### Exercise aim
Reply solely with the number of lines, in the records underneath, that include the word "Hspec".

### The input

--- START ---

(** C1, as the code has it.  When the old chunks of the file carry
    pairwise distinct, non-empty hashes, the diff deletes exactly the
    old chunks whose hash does not occur among the hashes of the new
    ones; in every case it deletes no other chunk.  For every non-empty
    hash that occurs among the new chunks and not among the old ones it
    adds one new chunk, the last with that hash; chunks whose hash
    occurs on both sides are neither deleted nor added, and the deletion
    leaves in the store exactly the rows it does not name;
    [chunks_modified] grows by the number of additions and
    [chunks_deleted] by the number of deletions. *)
Theorem compute_chunk_diff_spec (old_chunks : list Row) (new_chunks : list Chunk) :
  let to_delete := (_compute_chunk_diff old_chunks new_chunks).1 in
  let to_add := (_compute_chunk_diff old_chunks new_chunks).2 in
  let old_hashes := hashes row_hash old_chunks in
  let new_hashes := hashes new_hash new_chunks in
  (Forall (fun r => is_Some (row_hash r)) old_chunks ->
   NoDup (row_hash <$> old_chunks) ->
   spec_deletes old_chunks new_chunks to_delete)
  /\ (forall i, i ∈ to_delete ->
        exists r h, r ∈ old_chunks /\ id r = i /\ row_hash r = Some h
                    /\ (h ∉ new_hashes))
  /\ (forall c, c ∈ to_add <->
        exists h, h ∈ new_hashes /\ (h ∉ old_hashes)
                  /\ last_with_hash new_hash h new_chunks = Some c)
  /\ length to_add = size (new_hashes ∖ old_hashes)
  /\ (NoDup (id <$> old_chunks) ->
      forall r h, r ∈ old_chunks -> row_hash r = Some h -> h ∈ new_hashes ->
                  id r ∉ to_delete)
  /\ (forall c h, c ∈ new_chunks -> new_hash c = Some h -> h ∈ old_hashes ->
                  c ∉ to_add)
  /\ (forall db r,
        r ∈ knowledge_chunks (_delete_chunks db to_delete)
        <-> r ∈ knowledge_chunks db /\ id r ∉ to_delete)
  /\ (forall db stats file,
        let st := aggregate_modified (db, stats)
                    {| result_file_path := file; success := true;
                       result := Some (to_delete, to_add); error := None |} in
        st.1 = _insert_chunks (_delete_chunks db to_delete) to_add
        /\ chunks_modified st.2 = chunks_modified stats + Z.of_nat (length to_add)
        /\ chunks_deleted st.2 = chunks_deleted stats + Z.of_nat (length to_delete)).
Proof.
  intros to_delete to_add old_hashes new_hashes.
  assert (Hdel : forall i, i ∈ to_delete <->
     exists h r, h ∈ old_hashes /\ (h ∉ new_hashes)
                 /\ last_with_hash row_hash h old_chunks = Some r /\ id r = i).
  { intros i. subst to_delete. unfold _compute_chunk_diff. simpl.
    rewrite list_elem_of_omap. setoid_rewrite elem_of_elements.
    setoid_rewrite elem_of_difference. rewrite !dom_by_hash.
    setoid_rewrite by_hash_lookup. split.
    - intros (h & [Ho Hn] & Hid).
      destruct (last_with_hash row_hash h old_chunks) as [r|] eqn:Hr; [|done].
      simpl in Hid. injection Hid as <-. by exists h, r.
    - intros (h & r & Ho & Hn & Hr & <-). exists h. rewrite Hr. done. }
  assert (Hadd : forall c, c ∈ to_add <->
     exists h, h ∈ new_hashes /\ (h ∉ old_hashes)
               /\ last_with_hash new_hash h new_chunks = Some c).
  { intros c. subst to_add. unfold _compute_chunk_diff. simpl.
    rewrite list_elem_of_omap. setoid_rewrite elem_of_elements.
    setoid_rewrite elem_of_difference. rewrite !dom_by_hash.
    setoid_rewrite by_hash_lookup. split.
    - intros (h & [Hn Ho] & Hc). by exists h.
    - intros (h & Hn & Ho & Hc). by exists h. }
  assert (Hnew : forall h,
            h ∈ new_hashes <-> exists c, c ∈ new_chunks /\ new_hash c = Some h).
  { intros h. subst new_hashes. unfold hashes.
    by rewrite elem_of_list_to_set, list_elem_of_omap. }
  assert (Hold : forall h,
            h ∈ old_hashes <-> exists r, r ∈ old_chunks /\ row_hash r = Some h).
  { intros h. subst old_hashes. unfold hashes.
    by rewrite elem_of_list_to_set, list_elem_of_omap. }
  split; [|split; [|split; [exact Hadd|split]]].
  - intros Htruthy Hnd i. rewrite Hdel. split.
    + intros (h & r & _ & Hno & Hlast & Hid).
      apply last_with_hash_Some in Hlast as [Hr Hh].
      exists r. split; [done|]. split; [done|]. intros Hin.
      apply list_elem_of_fmap in Hin as (c & Heq & Hc).
      apply Hno, Hnew. exists c. split; [done|].
      unfold new_hash. rewrite <- Heq. exact Hh.
    + intros (r & Hr & Hid & Hno).
      rewrite Forall_forall in Htruthy. destruct (Htruthy r Hr) as [h Hh].
      assert (Hnot : h ∉ new_hashes).
      { intros Hin. apply Hnew in Hin as (c & Hc & Hch). apply Hno.
        apply list_elem_of_fmap. exists c. split; [|done].
        apply truthy_hash_Some in Hh. apply truthy_hash_Some in Hch. congruence. }
      destruct (proj2 (last_with_hash_is_Some row_hash old_chunks h)) as [r' Hlast];
        [apply Hold; by exists r|].
      exists h, r'. split; [apply Hold; by exists r|]. split; [done|].
      split; [done|].
      apply last_with_hash_Some in Hlast as [Hr' Hh'].
      assert (r' = r) as -> by (apply (NoDup_fmap_eq row_hash old_chunks);
                                [done|done|done|congruence]).
      done.
  - intros i Hi. apply Hdel in Hi as (h & r & _ & Hno & Hlast & Hid).
    apply last_with_hash_Some in Hlast as [Hr Hh]. by exists r, h.
  - subst to_add. unfold _compute_chunk_diff. simpl.
    rewrite length_omap_total; [by rewrite !dom_by_hash|].
    intros h Hh. apply elem_of_elements, elem_of_difference in Hh as [Hh _].
    by apply elem_of_dom in Hh.
  - split; [|split; [|split]].
    + intros Hnd r h Hr Hh Hin' Hin.
      apply Hdel in Hin as (h' & r' & _ & Hno & Hlast & Hid).
      apply last_with_hash_Some in Hlast as [Hr' Hh'].
      assert (r' = r) as -> by (by apply (NoDup_fmap_eq id old_chunks)).
      congruence.
    + intros c h Hc Hh Hin' Hin. apply Hadd in Hin as (h' & _ & Hno & Hlast).
      apply last_with_hash_Some in Hlast as [_ Hh']. congruence.
    + intros db r. apply delete_chunks_spec.
    + intros db stats file. simpl. done.
Qed.

Lemma compute_chunk_diff_spec_witness :
  let old_chunks := [ {| id := "id-1"; chunk := sample_chunk "h1" 0 |};
                      {| id := "id-2"; chunk := sample_chunk "h2" 1 |} ] in
  let new_chunks := [ sample_chunk "h1" 0; sample_chunk "h3" 1 ] in
  spec_deletes old_chunks new_chunks (_compute_chunk_diff old_chunks new_chunks).1.
Proof.
  intros old_chunks new_chunks.
  destruct (compute_chunk_diff_spec old_chunks new_chunks) as (Hdeletes & _).
  apply Hdeletes.
  - repeat constructor; by eexists.
  - simpl. apply NoDup_cons. split; [|apply NoDup_singleton].
    rewrite list_elem_of_singleton. discriminate.
Defined.

(** C1, as the specification words it, fails: of two new chunks with
    the same body, hence the same hash, only one is added, although the
    hash of neither occurs among the old chunks. *)
Lemma equal_bodies_added_once :
  let new_chunks := [ sample_chunk "h" 0; sample_chunk "h" 1 ] in
  (_compute_chunk_diff [] new_chunks).2 = [ sample_chunk "h" 1 ]
  /\ ~ spec_adds [] new_chunks (_compute_chunk_diff [] new_chunks).2.
Proof.
  intros new_chunks.
  assert (E : (_compute_chunk_diff [] new_chunks).2 = [ sample_chunk "h" 1 ])
    by (vm_compute; reflexivity).
  split; [exact E|]. rewrite E. intros Hspec.
  destruct (Hspec (sample_chunk "h" 0)) as [_ Hin].
  assert (Hadded : sample_chunk "h" 0 ∈ [ sample_chunk "h" 1 ]).
  { apply Hin. split; [left | apply not_elem_of_nil]. }
  apply list_elem_of_singleton in Hadded. discriminate Hadded.
Qed.

End ChunkDiff.

(** ** The debouncer *)

Section DebouncerFacts.
Import Debouncer.

Lemma filter_none {A} (P : A -> Prop) `{forall x, Decision (P x)} (l : list A) :
  Forall (fun x => ~ P x) l -> filter P l = [].
Proof.
  induction 1 as [|x l Hx _ IH]; [done|]. by rewrite filter_cons_False.
Qed.

(** A bucket whose events are filed under their own paths holds, for
    the file [f], the one event filed under [f]. *)
Lemma entries_for_bucket (bucket : gmap string FileEvent) (f : string) (e : FileEvent) :
  (forall k v, bucket !! k = Some v -> file_path v = k) ->
  bucket !! f = Some e ->
  entries_for f (map_to_list bucket).*2 = [e].
Proof.
  intros Hkeys He. apply Permutation_singleton_r. unfold entries_for.
  rewrite <- (map_to_list_delete bucket f e He). rewrite fmap_cons. simpl.
  rewrite filter_cons_True by (by apply Hkeys).
  rewrite filter_none; [done|].
  apply Forall_forall. intros v Hv.
  apply list_elem_of_fmap in Hv as ([k v'] & -> & Hkv). simpl.
  apply elem_of_map_to_list in Hkv.
  apply lookup_delete_Some in Hkv as [Hne Hkv]. apply Hkeys in Hkv. congruence.
Qed.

--- END ---

### Output of the exercise
2